Collected data
(** C5: A repeated append takes synced entries off the disk. Let a node's log on disk hold
    its entries, all of them synced, so that a crash would lose none. Let it receive
    an append of its leader whose entries it already has, [e1] and those after
    it: a retransmission. It acknowledges the entries once more, its log is what
    it was, and the first thing [persist] does is to cut the log on disk before
    [e1] and sync that: if the power fails right after the cut, before [persist] writes
    anything again, what [open] recovers are the entries below [e1] and no other. *)
Theorem a_repeated_append_unsyncs_the_log (n : Node) (from : NodeId) (pi : Index) (pt : Term) (e1 : Entry)
    (rest : list Entry) (c : Index) (i : Index) (es : list Entry) opts state slot0 slot1 :
  let r := n_raft n in
  let recovered d := rc_entries (open opts state slot0 slot1 d) in
  let snap_index := match (pick_snapshot slot0 slot1).1.1 with Some s => sn_last_index s | None => 0 end in
  wal_holds (n_wal n) i es -> all_clean (n_wal n) -> i + Z.of_nat (length es) < U64 ->
  snapshot_index (r_log r) <= pi -> Log_term_at (r_log r) pi = Some pt -> contiguous_from (pi + 1) (e1 :: rest) ->
  (forall e, e ∈ e1 :: rest -> e ∈ es /\ Log_term_at (r_log r) (e_index e) = Some (e_term e)) ->
  r_dirty_from r = None -> i < e_index e1 ->
  let n' := with_raft (step from (mkMessage (r_term r) (AppendReq pi pt (e1 :: rest) c))) n in
  (forall d, crash_image (w_disk (n_wal n)) d -> recovered d = filter (fun e => snap_index < e_index e) es) /\
  r_log (n_raft n') = r_log r /\
  last (msgs (n_raft n')) = Some (from, mkMessage (r_term r) (AppendResp true (pi + Z.of_nat (length (e1 :: rest))) 0 0)) /\
  exists n1, (forall rd, persist rd (truncate_to (n_raft n')) n' = persist rd None n1) /\
    forall d, crash_image (w_disk (n_wal n1)) d ->
      recovered d = filter (fun e => snap_index < e_index e) (filter (fun e => e_index e < e_index e1) es).
Proof.
  cbv zeta. intros Hw Hcl Hr Hpi Hpt Hc Hheld Hd Hi. destruct (wal_holds_bounds _ _ _ Hw) as (_ & _ & Hi1 & Hes & _).
  destruct (repeated_append_marks (n_raft n) from pi pt e1 rest c Hpi Hpt Hc (fun e He => proj2 (Hheld e He)) Hd)
    as (El & Et & Em).
  split_and!; [intros d; by apply (recovers_all (n_wal n) i es)|done|done|].
  eexists. split; [intros rd; unfold with_raft at 1; cbn [n_raft]; rewrite Et; apply persist_cuts_first|].
  intros d Hcr. assert (Hcut : wal_holds (truncate_from (e_index e1) (n_wal n)) i (filter (fun e => e_index e < e_index e1) es)).
  { pose proof (truncate_holds (e_index e1) _ _ _ Hw Hr ltac:(lia)) as H. by rewrite decide_False in H by lia. }
  eapply (recovers_all _ i); [exact Hcut|by apply truncate_clean| |exact Hcr].
  rewrite (filter_below i), length_take by done. lia.
Qed.

(** A follower in term 2 that holds three entries, each in a synced segment of its own. *)
Definition settled : Node :=
  mkNode (Raft_new 1 demo_config RaftOptions_default |> set_term 2 |> set_log (mkLog 0 0 demo_config demo_entries))
    KvStore_new (mkStorage (sync demo_full) [] [] []) ∅ ∅ false ApplyDigest_new NodeMetrics_default [].

Definition retransmission : Message := mkMessage 2 (AppendReq 1 1 [demo_entry 1 2; demo_entry 2 3] 0).

Lemma a_repeated_append_unsyncs_the_log_witness :
  let recovered d := rc_entries (open WalOptions_default [] [] [] d) in
  let n' := with_raft (step 3 retransmission) settled in
  (forall d, crash_image (w_disk (n_wal settled)) d -> recovered d = demo_entries) /\
  r_log (n_raft n') = r_log (n_raft settled) /\
  last (msgs (n_raft n')) = Some (3, mkMessage 2 (AppendResp true 3 0 0)) /\
  exists n1, (forall rd, persist rd (truncate_to (n_raft n')) n' = persist rd None n1) /\
    forall d, crash_image (w_disk (n_wal n1)) d -> recovered d = [demo_entry 1 1].
Proof.
  destruct (a_repeated_append_unsyncs_the_log settled 3 1 1 (demo_entry 1 2) [demo_entry 2 3] 0 1 demo_entries
    WalOptions_default [] [] []) as (H1 & H2 & H3 & n1 & H4 & H5).
  - destruct (sync_synced _ _ _ demo_full_holds) as (chunks & c & Hl & Hne & Es & _). by exists chunks, c.
  - apply sync_clean.
  - by_decide.
  - by_decide.
  - reflexivity.
  - by_decide.
  - intros e He. repeat (apply elem_of_cons in He as [->|He]); [by_decide|by_decide|by apply elem_of_nil in He].
  - reflexivity.
  - by_decide.
  - split_and!; [exact H1|exact H2|exact H3|]. exists n1. split; [exact H4|exact H5].
Defined.

(** ** A snapshot that is half installed *)

Definition replacing : Snapshot := mkSnapshot 2 3 demo_config (KvStore_snapshot KvStore_new).

(** A crash while a snapshot is installed leaves a stale suffix. [persist] saves the
    snapshot and then resets the log on disk; a crash in between leaves the snapshot with
    the entries of the old log that lie beyond it, and neither [open] nor [restore]
    looks whether they follow from it. The log that comes back has terms that go
    down, and the node finds a candidate up to date that it refused before. *)
Theorem a_crash_leaves_a_stale_suffix :
  let n := handle_event settled (EvWire 3 (mkMessage 3 (SnapshotReq replacing))) in
  let s := (storage_save_snapshot replacing (n_storage n)).2 in
  let back := boot 1 RaftOptions_default WalOptions_default demo_config (so_state s) (so_slot0 s) (so_slot1 s) (w_disk (so_wal s)) in
  rd_snapshot (ready (n_raft n)).1 = Some replacing /\ truncate_to (n_raft n) = None /\
  r_log (n_raft n) = mkLog 2 3 demo_config [] /\
  r_log (n_raft back) = mkLog 2 3 demo_config [demo_entry 2 3] /\
  Log_is_up_to_date (r_log (n_raft n)) 2 3 = false /\ Log_is_up_to_date (r_log (n_raft back)) 2 3 = true.
Proof. vm_compute. repeat split. Qed.

(** ** Three drivers and a power failure *)

(** The frames that [n], which is node [from], has sent to [to], as the events they are there. *)
Definition delivered (from to : NodeId) (n : Node) : list NodeEvent :=
  omap (fun tw => match tw.2 with WRaft m => if tw.1 =? to then Some (EvWire from m) else None | _ => None end) (n_sent n).

(** A turn of a driver that has handed over what it sent before. *)
Definition next_turn (batch : list NodeEvent) (n : Node) : Node :=
  match turn batch (mkNode (n_raft n) (n_kv n) (n_storage n) (n_writes n) (n_reads n) (n_was_leader n)
                      (n_digest n) (n_metrics n) []) with
  | Continue n => n
  | _ => n
  end.

(** The power fails in a turn, when the log has been cut and nothing else written; all
    that waits for an [fsync] is lost. *)
Definition power_cut (batch : list NodeEvent) (id : NodeId) (opts : RaftOptions) (cfg : Config) (n : Node) : Node :=
  let n := leadership_transition (fold_left handle_event batch n) in
  let n := match truncate_to (n_raft n) with Some from => with_storage (with_wal (truncate_from from)) n | None => n end in
  let s := n_storage n in
  boot id opts WalOptions_default cfg (so_state s) (so_slot0 s) (so_slot1 s)
    (mkDisk ((fun f => crash_file f []) <$> d_files (w_disk (so_wal s))) []).

Definition three : Config := Config_simple [1; 2; 3].
Definition quick : RaftOptions := mkRaftOptions 1 1 64 1000 true false 10.
Definition start (id : NodeId) : Node := fresh_node id quick three [].
Definition a_write : Request := mkRequest 7 1 (Put [107] [49]).
Definition a_read : Request := mkRequest 8 1 (Get [107] Linearizable).

(** Node 1 is elected by node 2 and commits a client's write with it; node 3 hears
    nothing. *)
Definition one_1 : Node := next_turn [EvTick 7] (start 1).
Definition two_1 : Node := next_turn (delivered 1 2 one_1) (start 2).
Definition one_2 : Node := next_turn (delivered 2 1 two_1) one_1.
Definition two_2 : Node := next_turn (delivered 1 2 one_2) two_1.
Definition one_3 : Node := next_turn (delivered 2 1 two_2) one_2.
Definition two_3 : Node := next_turn (delivered 1 2 one_3) two_2.
Definition one_4 : Node := next_turn (delivered 2 1 two_3) one_3.
Definition one_5 : Node := next_turn [EvClient 100 a_write] one_4.
Definition two_4 : Node := next_turn (delivered 1 2 one_5) two_3.
Definition one_6 : Node := next_turn (delivered 2 1 two_4) one_5.

(** The append of the write comes to node 2 a second time, and the power fails there. *)
Definition two_5 : Node := power_cut (delivered 1 2 one_5) 2 quick three two_4.

(** Nodes 2 and 3 go on without node 1. *)
Definition two_6 : Node := next_turn [EvTick 7] two_5.
Definition three_1 : Node := next_turn (delivered 2 3 two_6) (start 3).
Definition two_7 : Node := next_turn (delivered 3 2 three_1) two_6.
Definition three_2 : Node := next_turn (delivered 2 3 two_7) three_1.
Definition two_8 : Node := next_turn (delivered 3 2 three_2) two_7.
Definition three_3 : Node := next_turn (delivered 2 3 two_8) three_2.
Definition two_9 : Node := next_turn (delivered 3 2 three_3) two_8.
Definition three_4 : Node := next_turn (delivered 2 3 two_9) three_3.
Definition two_10 : Node := next_turn (delivered 3 2 three_4) two_9.
Definition two_11 : Node := next_turn [EvClient 101 a_read] two_10.
Definition three_5 : Node := next_turn (delivered 2 3 two_11) three_4.
Definition two_12 : Node := next_turn (delivered 3 2 three_5) two_11.

(** A crash can undo a committed write: one run, computed. Three drivers exchange the
    frames above, one of which arrives twice, and node 2 loses power once, in
    [power_cut]. Node 1 tells its client that the write was applied at index 2, after
    node 2 acknowledged that index. At the end node 2 leads term 2 and has applied
    another entry, of term 2, at index 2, which node 3 holds too; and its answer to a
    linearizable read of the key that was written is nothing. *)
Theorem a_crash_can_undo_a_committed_write :
  (n_sent one_6 = [(100, WReply (mkResponse 7 1 (Applied 2)))] /\
   r_applied (n_raft one_6) = 2 /\ KvStore_get (n_kv one_6) [107] = Some [49] /\
   n_sent two_4 = [(1, WRaft (mkMessage 1 (AppendResp true 2 0 0)))] /\
   Log_term_at (r_log (n_raft two_4)) 2 = Some 1 /\ r_persisted (n_raft two_4) = 2) /\
  (r_role (n_raft two_12) = Leader /\ r_term (n_raft two_12) = 2 /\
   r_applied (n_raft two_12) = 2 /\ Log_term_at (r_log (n_raft two_12)) 2 = Some 2 /\
   Log_term_at (r_log (n_raft three_4)) 2 = Some 2 /\
   n_sent two_12 = [(101, WReply (mkResponse 8 1 (Value None)))]).
Proof. vm_compute. repeat split. Qed.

WHAT IS EXPECTED: From the records above, transcribe without alteration every line from the one with "its entries, all" to the one with "r_log (n_raft n') = r_log r /\", inclusive.

FINAL ANSWER:
    its entries, all of them synced, so that a crash would lose none. Let it receive
    an append of its leader whose entries it already has, [e1] and those after
    it: a retransmission. It acknowledges the entries once more, its log is what
    it was, and the first thing [persist] does is to cut the log on disk before
    [e1] and sync that: if the power fails right after the cut, before [persist] writes
    anything again, what [open] recovers are the entries below [e1] and no other. *)
Theorem a_repeated_append_unsyncs_the_log (n : Node) (from : NodeId) (pi : Index) (pt : Term) (e1 : Entry)
    (rest : list Entry) (c : Index) (i : Index) (es : list Entry) opts state slot0 slot1 :
  let r := n_raft n in
  let recovered d := rc_entries (open opts state slot0 slot1 d) in
  let snap_index := match (pick_snapshot slot0 slot1).1.1 with Some s => sn_last_index s | None => 0 end in
  wal_holds (n_wal n) i es -> all_clean (n_wal n) -> i + Z.of_nat (length es) < U64 ->
  snapshot_index (r_log r) <= pi -> Log_term_at (r_log r) pi = Some pt -> contiguous_from (pi + 1) (e1 :: rest) ->
  (forall e, e ∈ e1 :: rest -> e ∈ es /\ Log_term_at (r_log r) (e_index e) = Some (e_term e)) ->
  r_dirty_from r = None -> i < e_index e1 ->
  let n' := with_raft (step from (mkMessage (r_term r) (AppendReq pi pt (e1 :: rest) c))) n in
  (forall d, crash_image (w_disk (n_wal n)) d -> recovered d = filter (fun e => snap_index < e_index e) es) /\
  r_log (n_raft n') = r_log r /\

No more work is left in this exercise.